Idealizado pela bibliotecária Laibe Batista em 2015, o projeto de restauração e digitalização dos documentos do Presépio do Pipiripau foi concluído no começo de abril em parceria com o Centro de Museologia e Conservação do Museu de História Natural e Jardim Botânico da UFMG (MHNJB). Laibe explica que “o acervo documental do presépio se confunde com o acervo pessoal do seu criador”, já que é composto, entre outros itens, por jornais, livros, catálogos, correspondências, fotografias, diplomas e medalhas de Raimundo Machado.

O conservador e restaurador Mário Sousa orientou os procedimentos de restauração do acervo documental do presépio.  Ele enfatiza que “realizar esse trabalho possibilitou se envolver com a memória da cidade de Belo Horizonte, que passou por rápidas transformações vislumbradas por um cidadão simples, do povo, apaixonado pelo movimento, esse mesmo movimento que o impulsionou na empreitada pela consecução de sua obra mestra”. 

Todo o acervo documental do presépio foi digitalizado em DVDs que serão disponibilizados, em breve, para consulta local na Biblioteca do Museu. Tati Motta/UFMG/Divulgação

 História

No ano de 1906, o Presépio do Pipiripau começou a ser construído por Raimundo Machado de Azevedo, ainda criança, em sua própria casa. A obra teve início com uma pequena imagem do Menino Jesus numa caixa de papelão, forrada com cabelo de milho, musgo e folhas. Ao longo das décadas, o Presépio ganhou outros personagens feitos de barro, papier-mâché e gesso.

O Pipiripau cresceu à medida que cenas do cotidiano e passagens da Bíblia foram sendo incorporadas. Entre os mecanismos usados para prover movimento aos personagens, o autor usou pedais de antigas máquinas de costura, sistema de cordas de gramofone e uma caldeira a vapor, substituída posteriormente por um motor elétrico.

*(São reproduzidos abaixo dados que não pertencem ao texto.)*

(** * The NFS client statistics parser (plugins/inputs/nfsclient/nfsclient.go)

    A shallow embedding of [Init], [convertToUint64], [parseStat] and
    [processText], followed by the properties of the parser that the
    specification states about them.

    Conventions of the embedding:
    - a Go [string] is a [string] (a sequence of bytes), a [[]string] a
      [list string];
    - a [uint64] is a [Z] in [0, 2^64), with the wrap-around of [+] and [-]
      written out ([wrap64]);
    - a [float64] is a [spec_float] at precision 53 and exponent bound 1024;
    - a Go [map] is a [gmap]; a lookup of a missing key in a
      [map[string]bool] yields [false] ([mapGet]);
    - the accumulator is the list of the metrics added so far, threaded
      through the code by the monad [M]; a run ends normally, with a
      returned [error], or with a run-time panic (index out of range). *)

From Stdlib Require Import ZArith Lia Ascii String SpecFloat.
From stdpp Require Import base strings list gmap.

Local Open Scope string_scope.
Local Open Scope list_scope.
Local Open Scope Z_scope.

(** ** Machine integers and floats *)

Definition maxUint64 : Z := 18446744073709551615.
Definition two64 : Z := 18446744073709551616.

Definition wrap64 (z : Z) : Z := z mod two64.

Definition float64 : Type := spec_float.

(** The conversion [float64(x)] of an unsigned integer: round to nearest,
    ties to even. *)
Definition float64_of_uint64 (z : Z) : float64 :=
  binary_normalize 53 1024 z 0 false.

Definition float64_div (x y : float64) : float64 := SFdiv 53 1024 x y.

Definition float64_zero : float64 := S754_zero false.

(** ** The pieces of Go's standard library that the parser calls *)

Definition byteval (c : ascii) : Z := Z.of_N (N_of_ascii c).

Definition isDigit (c : ascii) : bool :=
  (48 <=? byteval c) && (byteval c <=? 57).

Inductive numError : Type := ErrSyntax | ErrRange.

(** [strconv.ParseUint(s, 10, 64)]: the digits are accumulated from the
    left; [cutoff] is the smallest number whose tenfold exceeds
    [maxUint64].  The result is the value and the error, as in Go:
    [(0, ErrSyntax)] on a character that is no decimal digit (or on the
    empty string), [(maxUint64, ErrRange)] as soon as the accumulated value
    leaves the range. *)
Definition cutoff : Z := maxUint64 / 10 + 1.

Fixpoint ParseUint_digits (s : string) (n : Z) : Z * option numError :=
  match s with
  | EmptyString => (n, None)
  | String c s' =>
      if isDigit c then
        let d := byteval c - 48 in
        if cutoff <=? n then (maxUint64, Some ErrRange)
        else
          let n10 := wrap64 (n * 10) in
          let n1 := wrap64 (n10 + d) in
          if (n1 <? n10) || (maxUint64 <? n1) then (maxUint64, Some ErrRange)
          else ParseUint_digits s' n1
      else (0, Some ErrSyntax)
  end.

Definition ParseUint (s : string) : Z * option numError :=
  match s with
  | EmptyString => (0, Some ErrSyntax)
  | _ => ParseUint_digits s 0
  end.

(** [unicode.IsSpace] on the UTF-8 encoding: the number of bytes of the
    white-space rune that starts the string, 0 when there is none.  The
    runes are U+0009..U+000D, U+0020, U+0085, U+00A0, U+1680,
    U+2000..U+200A, U+2028, U+2029, U+202F, U+205F and U+3000. *)
Definition spaceWidth (s : string) : nat :=
  match s with
  | EmptyString => 0%nat
  | String c0 s1 =>
      let b0 := byteval c0 in
      if ((9 <=? b0) && (b0 <=? 13)) || (b0 =? 32) then 1%nat
      else
        match s1 with
        | EmptyString => 0%nat
        | String c1 s2 =>
            let b1 := byteval c1 in
            if (b0 =? 194) && ((b1 =? 133) || (b1 =? 160)) then 2%nat
            else
              match s2 with
              | EmptyString => 0%nat
              | String c2 _ =>
                  let b2 := byteval c2 in
                  if (b0 =? 225) && (b1 =? 154) && (b2 =? 128) then 3%nat
                  else if (b0 =? 226) && (b1 =? 128) &&
                          (((128 <=? b2) && (b2 <=? 138)) || (b2 =? 168) ||
                           (b2 =? 169) || (b2 =? 175)) then 3%nat
                  else if (b0 =? 226) && (b1 =? 129) && (b2 =? 159) then 3%nat
                  else if (b0 =? 227) && (b1 =? 128) && (b2 =? 128) then 3%nat
                  else 0%nat
              end
        end
  end.

(** [strings.Fields]: the maximal runs of bytes between white space.
    [skip] counts the bytes of a white-space rune still to be dropped,
    [cur] is the field being read ([None] between fields). *)
Definition flushField (cur : option string) (fs : list string) : list string :=
  match cur with
  | Some f => f :: fs
  | None => fs
  end.

Fixpoint Fields_from (skip : nat) (cur : option string) (s : string) : list string :=
  match s with
  | EmptyString => flushField cur []
  | String c s' =>
      match skip with
      | S k => Fields_from k None s'
      | O =>
          match spaceWidth s with
          | O => Fields_from 0 (Some (default "" cur +:+ String c "")) s'
          | S k => flushField cur (Fields_from k None s')
          end
      end
  end.

Definition Fields (s : string) : list string := Fields_from 0 None s.

(** [strings.Split(s, sep)] for a separator of one byte. *)
Fixpoint Split_from (cur : string) (s : string) (sep : ascii) : list string :=
  match s with
  | EmptyString => [cur]
  | String c s' =>
      if Ascii.eqb c sep then cur :: Split_from "" s' sep
      else Split_from (cur +:+ String c "") s' sep
  end.

Definition Split (s : string) (sep : ascii) : list string := Split_from "" s sep.

(** [strings.Replace(s, old, "", 1)] for [old] of one byte: the first
    occurrence of the byte is removed. *)
Fixpoint Replace1 (s : string) (old : ascii) : string :=
  match s with
  | EmptyString => EmptyString
  | String c s' => if Ascii.eqb c old then s' else String c (Replace1 s' old)
  end.

(** [choice.Contains(choice, choices)] of telegraf's [internal/choice]. *)
Definition Contains (choice : string) (choices : list string) : bool :=
  existsb (String.eqb choice) choices.

(** A compiled [*regexp.Regexp], known by what [MatchString] answers. *)
Record Regexp : Type := { MatchString : string -> bool }.

(** ** Errors, panics and the accumulator *)

Inductive error : Type :=
| errrange (line : list string) (raw : string) (parsed : Z)
| could_not_parseStat (e : error)
| bad_include_pattern (pattern : string)
| bad_exclude_pattern (pattern : string).

Inductive panic : Type :=
| index_out_of_range (i len : nat).

Inductive result (A : Type) : Type :=
| Ok (a : A)
| Err (e : error)
| Panic (p : panic).
Arguments Ok {A} a.
Arguments Err {A} e.
Arguments Panic {A} p.

Inductive value : Type :=
| VUint (z : Z)
| VFloat (f : float64).

Record Metric : Type := {
  measurement : string;
  fields : gmap string value;
  tags : gmap string string
}.

Definition Accumulator : Type := list Metric.

Definition M (A : Type) : Type := Accumulator -> Accumulator * result A.

Definition ret {A} (a : A) : M A := fun acc => (acc, Ok a).

Definition bind {A B} (c : M A) (k : A -> M B) : M B :=
  fun acc =>
    match c acc with
    | (acc', Ok a) => k a acc'
    | (acc', Err e) => (acc', Err e)
    | (acc', Panic p) => (acc', Panic p)
    end.

Definition throw {A} (e : error) : M A := fun acc => (acc, Err e).

Definition lift {A} (r : result A) : M A := fun acc => (acc, r).

Notation "'let!' x ':=' c 'in' k" := (bind c (fun x => k))
  (at level 10, x pattern, c at level 100, k at level 200, only parsing).

(** [acc.AddFields(measurement, fields, tags)]: the metric is built from the
    maps as they are at the call. *)
Definition AddFields (name : string) (fs : gmap string value)
    (ts : gmap string string) : M unit :=
  fun acc => (acc ++ [{| measurement := name; fields := fs; tags := ts |}], Ok tt).

(** [xs[i]] on a slice: a panic when [i] is out of range. *)
Definition index {A} (xs : list A) (i : nat) : result A :=
  match xs !! i with
  | Some x => Ok x
  | None => Panic (index_out_of_range i (length xs))
  end.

Vendido para a UFMG em 1976, o Presépio foi transferido para o Museu, mas a manutenção continuou a ser feita por “Seu” Raimundo até sua morte, em 1986. Desde 1984, o Presépio é tombado pelo Instituto do Patrimônio Histórico e Artístico Nacional (Iphan).Tati Motta/UFMG/Divulgação

Com peças modeladas em argila, papel machê, conchas e outros materiais - e engenhoso maquinário desenvolvido a partir de barbante, carretéis de linha, polias, mecanismos de relógio, radiola, gramofone e todo tipo de maquinário que seu criador fosse conhecendo através das décadas - o Pipiripau é patrimônio cultural e artístico e uma das mais significativas expressões da arte popular de Belo Horizonte.

Em 1984 o Presépio do Pipiripau foi tombado pelo Instituto do Patrimônio Histórico e Artístico Nacional (Iphan). “Ele é um dos maiores patrimônios de nossa cultura, a obra da vida de um grande artista popular. As cenas e personagens que ele construiu aliam a religiosidade do povo mineiro, a simplicidade de seu cotidiano e o deslumbre com os engenhos. À medida que ia tendo contato com as tecnologias, que rapidamente se sobrepunham no século XX, foi incorporando-as à instalação, sempre para permitir uma nova representação. Para a UFMG, é um orgulho devolvê-lo restaurado à cidade de Belo Horizonte”, afirma o reitor Jaime Ramirez.

O Presépio do Pipiripau está instalado no Museu de História Natural e Jardim Botânico da UFMG, no Horto. Ele estará aberto para visitação às quartas, quintas e sextas, às 11 e às 16 horas, e aos sábados e domingos, às 11h, 12h, 15h e 17 horas.